India’s prime office rentals to remain stable stance over next 12-months: Knight Frank
Mumbai : Knight Frank, leading international property consultancy, in its latest report Asia-Pacific Prime Office Rental Index Q3 2021 forecasts the country’s top office markets - Bengaluru, NCR and Mumbai are expected to remain stable in rental values over the next 12-months. The growth in rentals in Q3 has been largely flat.
The Asia-Pacific Prime Office Rental Index aims to provide occupiers, landlords and investors with a regular analysis of the rental performance of prime office markets across Asia-Pacific. Knight Frank forecasts that the decelerations in decline of rents in the APAC region to continue till the end of the year.
Central Business District (CBD) of Bengaluru, comprising areas such as MG Road, Infantry Road, and Residency Road, in Q3 2021 registered no change in rentals when compared on QoQ against a decline of 3.0% in Q2 2021. Office rents in Connaught Place in National Capital Region (NCR) and BKC region of Mumbai saw a flat 0.0% QoQ price change in Q3 2021 compared to NCR’s -1.0% and Mumbai’s -1.9% during Q2 2021.
According to the index, Taipei is the only city expected to witness an increase in office rental values across the APAC region in next 12-months. Of the 23 cities tracked by the index, 14 recorded either stable or increased rents in the past quarter compared to 9 of the 20 cities compared in the previous quarter.
For Q1 2021, Knight Frank’s Asia Pacific Prime Office Rental Index fell 0.3% quarter-on-quarter, with large office markets such as Auckland, Jakarta and Tokyo recording a QoQ rental decline of -4.5%, -2.7% and - 1.2% respectively. On an annual basis, the overall index was down -3.1% year-on-year.

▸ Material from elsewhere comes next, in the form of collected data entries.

Lemma table_list_rep {A Row I} `{SerdeJson A, Countable I, !Ordered I} (text_of : Row -> string) column
    (created : A -> N) (text : I -> string) (id_of : A -> I) context (t : gmap string Row) (g : gmap I A) :
  (forall i j, ord_le i j <-> String.le (text i) (text j)) ->
  table_ok text_of (fun a => text (id_of a)) t ->
  (forall i, table_get text_of context t (text i) = Ok (g !! i)) -> created_ok text_of column created t ->
  table_list text_of context column t = Ok (sort_by_key (fun a => (created a, id_of a)) (map_values g)).
Proof using Type.
  intros Hord Hok Hg Hc.
  assert (Hinj : forall i j, text i = text j -> i = j).
  { intros i j Heq. apply (anti_symm ord_le); apply Hord; by rewrite Heq. }
  assert (Hkey : forall i a, g !! i = Some a -> id_of a = i).
  { intros i a Ha. specialize (Hg i). rewrite Ha in Hg. apply (table_get_key text_of (fun a => text (id_of a))) in Hg; auto. }
  destruct (table_list_spec text_of (fun a => text (id_of a)) context column t Hok) as (l & Hl & Hp & Hall).
  rewrite Hl. f_equal. apply (sorted_keys_unique (fun a => (created a, id_of a))).
  - apply (StronglySorted_fmap_2 (fun e : N * I => (e.1, text e.2))).
    + intros [m i] [n j]. unfold ord_le, pair_ordered, pair_le. cbn. by rewrite Hord.
    + pose proof (sort_by_key_sorted (fun e : string * Row => (column e.2, e.1)) (map_iter t)) as Hs.
      rewrite <- list_fmap_compose. revert Hs. set (rows := sort_by_key _ _) in *.
      assert (Hr : forall e, e ∈ rows -> t !! e.1 = Some e.2).
      { intros [k row] Hin. unfold rows, sort_by_key in Hin. rewrite sort_by_perm in Hin. by apply elem_of_map_iter. }
      clearbody rows. intros Hs.
      assert ((fun e : string * Row => (column e.2, e.1)) <$> rows = (fun a => (created a, text (id_of a))) <$> l) as Heq.
      { clear Hs Hl Hp. induction Hall as [|e a rows l [Hj Hk] _ IH]; [done|]. rewrite !fmap_cons. f_equal.
        - rewrite <- Hk. f_equal. eapply Hc; [|exact Hj]. apply Hr. left.
        - apply IH. intros e' He'. apply Hr. by right. }
      by rewrite Heq in Hs.
  - apply sort_by_key_sorted.
  - apply (NoDup_fmap_1 (fun e : N * I => text e.2)). rewrite <- list_fmap_compose. 
    change (NoDup ((fun a => text (id_of a)) <$> l)). rewrite Hp. apply NoDup_map_keys.
  - unfold sort_by_key. rewrite sort_by_perm. apply NoDup_Permutation.
    + apply (NoDup_fmap_1 (fun a => text (id_of a))). rewrite Hp. apply NoDup_map_keys.
    + apply (NoDup_fmap_1 id_of). rewrite (map_values_keys id_of) by (intros ? ?; apply Hkey). apply NoDup_map_keys.
    + intros a. rewrite (table_list_elem text_of (fun a => text (id_of a)) context column t l a Hok Hl), Hg.
      rewrite elem_of_map_values. split.
      * intros [= Ha]. by exists (id_of a).
      * intros [i Hi]. by rewrite (Hkey _ _ Hi), Hi.
Qed.
(* ===== verification/SandboxAttempt.v ===== *)
(** * Ownership of sandbox attempts ([hub-store-sqlite/src/sandbox_attempt.rs])

    The journal of backend attempts in the SQLite store: a task is reserved
    once, owned under one handle, and cleaned after the backend was seen to be
    gone.  Uncleaned workspaces never overlap. *)

From Stdlib Require Import Ascii.
From stdpp Require Import base gmap strings list.
From S2P Require Import Prelude Text Core Version Digest Component Run Workflow Task TaskLifecycle.
From S2P Require Import Event Machine Blobs Memory Sql SqliteStore SqliteRefine SqlitePorts SqliteMemory.

Inductive SandboxAttemptState :=
| SbReserved
| SbOwned
| SbCleaned.

#[global] Instance SandboxAttemptState_eq_dec : EqDecision SandboxAttemptState.
Proof. solve_decision. Defined.

Definition SandboxAttemptState_as_str (s : SandboxAttemptState) : string :=
  match s with SbReserved => "reserved" | SbOwned => "owned" | SbCleaned => "cleaned" end.

Record SandboxAttempt := {
  sba_task_id : string;
  sba_attempt_id : AttemptId;
  sba_backend : string;
  sba_request_sha256 : string;
  sba_workspace : string;
  sba_state : SandboxAttemptState;
  sba_owned_handle : option string;
}.

#[global] Instance SandboxAttempt_eq_dec : EqDecision SandboxAttempt.
Proof. solve_decision. Defined.

Definition sandbox_token (s : string) (cap : nat) : bool :=
  negb (bool_decide (s = "")) && (String.length s <=? cap)%nat &&
  forallb (fun b => is_ascii_alphanumeric b || (b =? 45)%N) (bytes s).

Definition SandboxAttempt_validate (a : SandboxAttempt) : Result unit :=
  ensure (negb (negb (sandbox_token (sba_task_id a) 256) ||
                negb (sandbox_token (sba_backend a) 64) ||
                negb (String.length (sba_request_sha256 a) =? 64)%nat ||
                negb (forallb (fun b => is_ascii_digit b || in_range 97 102 b) (bytes (sba_request_sha256 a))) ||
                (4096 <? String.length (sba_workspace a))%nat ||
                negb (starts_with "/" (sba_workspace a)) ||
                existsb is_control (chars (sba_workspace a)) ||
                negb (eqb (bool_decide (sba_state a = SbReserved)) (negb (is_some (sba_owned_handle a)))) ||
                match sba_owned_handle a with Some s => negb (sandbox_token s 256) | None => false end))
    (Validation "invalid sandbox attempt ownership record").

(** [a = b OR substr(b, 1, length(a) + 1) = a || '/' OR substr(a, 1,
    length(b) + 1) = b || '/']. *)
Definition workspaces_overlap (a b : string) : bool :=
  bool_decide (a = b) || starts_with (String.append a "/") b || starts_with (String.append b "/") a.

Definition uncleaned (row : SandboxRow) : Prop := sbr_state row <> "cleaned".

(** The conditional insert of a reservation, answering the number of rows. *)
Definition insert_sandbox (task_id workspace json : string) (t : Tables) : Tables * Result N :=
  let active := filter (fun e : string * SandboxRow => uncleaned e.2) (tb_sandbox_attempts t) in
  if (size active <? 256)%nat &&
     negb (existsb (fun e => workspaces_overlap (sbr_workspace e.2) workspace) (map_iter active))
  then match tb_sandbox_attempts t !! task_id with
       | Some _ => (t, Err (Storage "task ID already journaled or reservation unavailable; never replay it"))
       | None => (set_sandbox_attempts (<[task_id := {| sbr_workspace := workspace; sbr_state := "reserved";
                                                        sbr_record_json := json |}]> (tb_sandbox_attempts t)) t, Ok 1%N)
       end
  else (t, Ok 0%N).

(** [UPDATE sandbox_attempts SET record_json = ?2, state = ?3 WHERE task_id =
    ?1]. *)
Definition update_sandbox (task_id json state : string) (t : Tables) : Tables :=
  set_sandbox_attempts
    (alter (fun row => {| sbr_workspace := sbr_workspace row; sbr_state := state; sbr_record_json := json |})
       task_id (tb_sandbox_attempts t)) t.

Section sandbox.
Context `{JsonLib, ManifestJson, WorkspaceJson, Sha256Lib, UuidLib, Environment}.
Context `{SerdeJson (gmap string string), SerdeJson SandboxAttempt}.

(** [AttemptId::generate()]. *)
Definition generate_attempt_id : sqlite AttemptId := fun d =>
  (mkDatabase (db_tables d) (db_tick d + 1), Ok (from_uuid (env_uuid (db_tick d)))).

Definition sandbox_json_error : string := "sandbox ownership JSON: {error}".

Definition sandbox_event (record : SandboxAttempt) : sqlite unit :=
  now ← sql_now;
  _ ← append_event_tx {| ne_recorded_at := now; ne_kind := SandboxAttemptStateChanged;
        ne_entity_type := LeSandboxAttempt; ne_entity_id := id_to_string (sba_attempt_id record);
        ne_attributes := list_to_map [("task_id", sba_task_id record);
                                      ("state", SandboxAttemptState_as_str (sba_state record));
                                      ("request_sha256", sba_request_sha256 record)] |};
  mret tt.
Lemma migrations_once_witness :
  (SqliteStore_initialize new_database).2 <> Ok tt /\
  map_keys <$> sc_migrations (db_tables interrupted) = Some [1; 2]%N /\ schema_ok (db_tables interrupted) /\
  schema_at (length MIGRATIONS) (db_tables (SqliteStore_initialize interrupted).1).
Proof.
  destruct (migrations_once 1 new_database eq_refl) as [Hok Hnext]. fold interrupted in Hok, Hnext.
  split; [vm_compute; discriminate|]. split; [vm_compute; reflexivity|]. split; [exact Hok|].
  assert (Hr : (SqliteStore_initialize interrupted).2 = Ok tt) by (vm_compute; reflexivity).
  destruct (SqliteStore_initialize interrupted) as [d' r]. cbn [snd fst] in *. by apply Hnext.
Defined.
End witnesses.
Lemma StaticPrincipal_new_Ok id token permissions p :
  StaticPrincipal_new id token permissions = Ok p <->
  validate_principal_id id = Ok tt /\ token <> "" /\ permissions <> [] /\ NoDup permissions /\
  p = {| sp_id := id; sp_token_sha256 := token_digest token;
         sp_permissions := list_to_set permissions |}.
Proof.
  unfold StaticPrincipal_new.
  rewrite (foldM_ext _ (fun seen x => _ ← Ok tt; insert_seen seen x (DuplicatePermission id x))) by done.
  destruct (validate_principal_id id) as [[]|e]; cbn [mbind result_bind]; [|split; [done|by intros []]].
  rewrite !bind_Ok. setoid_rewrite ensure_Ok. setoid_rewrite bind_Ok. setoid_rewrite bind_Ok.
  setoid_rewrite ensure_Ok. setoid_rewrite (foldM_unique_Ok (fun _ => Ok tt) (fun x => x)).
  setoid_rewrite list_fmap_id. split.
  - intros ([] & Hne & seen & (_ & Hnd & _ & ->) & [] & Hs & [= <-]). bool_inv.
    rewrite (right_id_L ∅ _) in *. split_and!; try done. by intros ->.
  - intros (_ & Hne & Hps & Hnd & ->). exists tt. split; [by apply negb_true_iff, bool_decide_eq_false|].
    exists (list_to_set permissions). split.
    + rewrite (right_id_L ∅ _). split_and!; [by apply Forall_true|done|set_solver|done].
    + exists tt. split; [|done]. apply negb_true_iff, bool_decide_eq_false.
      destruct permissions as [|x l]; [done|set_solver].
Qed.

(** *** Authentication *)
Lemma authenticate_loop (token : string) l acc :
  (forall p, p ∈ l -> principal_wf p) ->
  let r := foldl (fun matched principal =>
    if digest_eq (sp_token_sha256 principal) (token_digest token) then Some principal else matched) acc l in
  (r = acc /\ (forall p, p ∈ l -> sp_token_sha256 p <> token_digest token)) \/
  exists p, r = Some p /\ p ∈ l /\ sp_token_sha256 p = token_digest token.
Proof using Type*.
  revert acc. induction l as [|p l IH]; intros acc Hwf; cbn.
  - left. split; [done|]. set_solver.
  - assert (Hlen : length (sp_token_sha256 p) = length (token_digest token)).
    { rewrite length_token_digest. apply (Hwf p). left. }
    pose proof (digest_eq_spec _ _ Hlen) as Heq.
    destruct (IH (if digest_eq (sp_token_sha256 p) (token_digest token) then Some p else acc))
      as [[-> Hn]|(q & -> & Hq & Hd)]; [intros q ?; apply Hwf; by right| |].
    + destruct (digest_eq _ _).
      * right. exists p. split_and!; [done|left|by apply Heq].
      * left. split; [done|]. intros q [->|Hq]%elem_of_cons; [|by apply Hn].
        intros E. by apply Heq in E.
    + right. exists q. split_and!; [done|by right|done].
Qed.

Lemma authenticate_Some principals token p :
  (forall q, q ∈ principals -> principal_wf q) ->
  authenticate principals token = Some p -> p ∈ principals /\ sp_token_sha256 p = token_digest token.
Proof using Type*.
  intros Hwf Ha. destruct (authenticate_loop token principals None Hwf) as [[E _]|(q & E & Hq & Hd)];
    unfold authenticate in Ha; rewrite E in Ha; [done|]. by injection Ha as <-.
Qed.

Asia Pacific Prime Office Rents – Q1 2021
Shishir Baijal, Chairman and Managing Director of Knight Frank India said, “India has achieved the milestone of 100 crore vaccination, the country is steadily moving back toward a more normalised work environment. Many corporates including those from the Technology sector have started a ‘Return to Office’ and are looking to sign office leases now. The work-from-home model will continue to exist; however the hybrid work solutions will emerge as a more preferred option. The demand for office space is expected to grow due to the pent-up demand and the hiring of new staff that has taken place in the last 12 – 18 months.”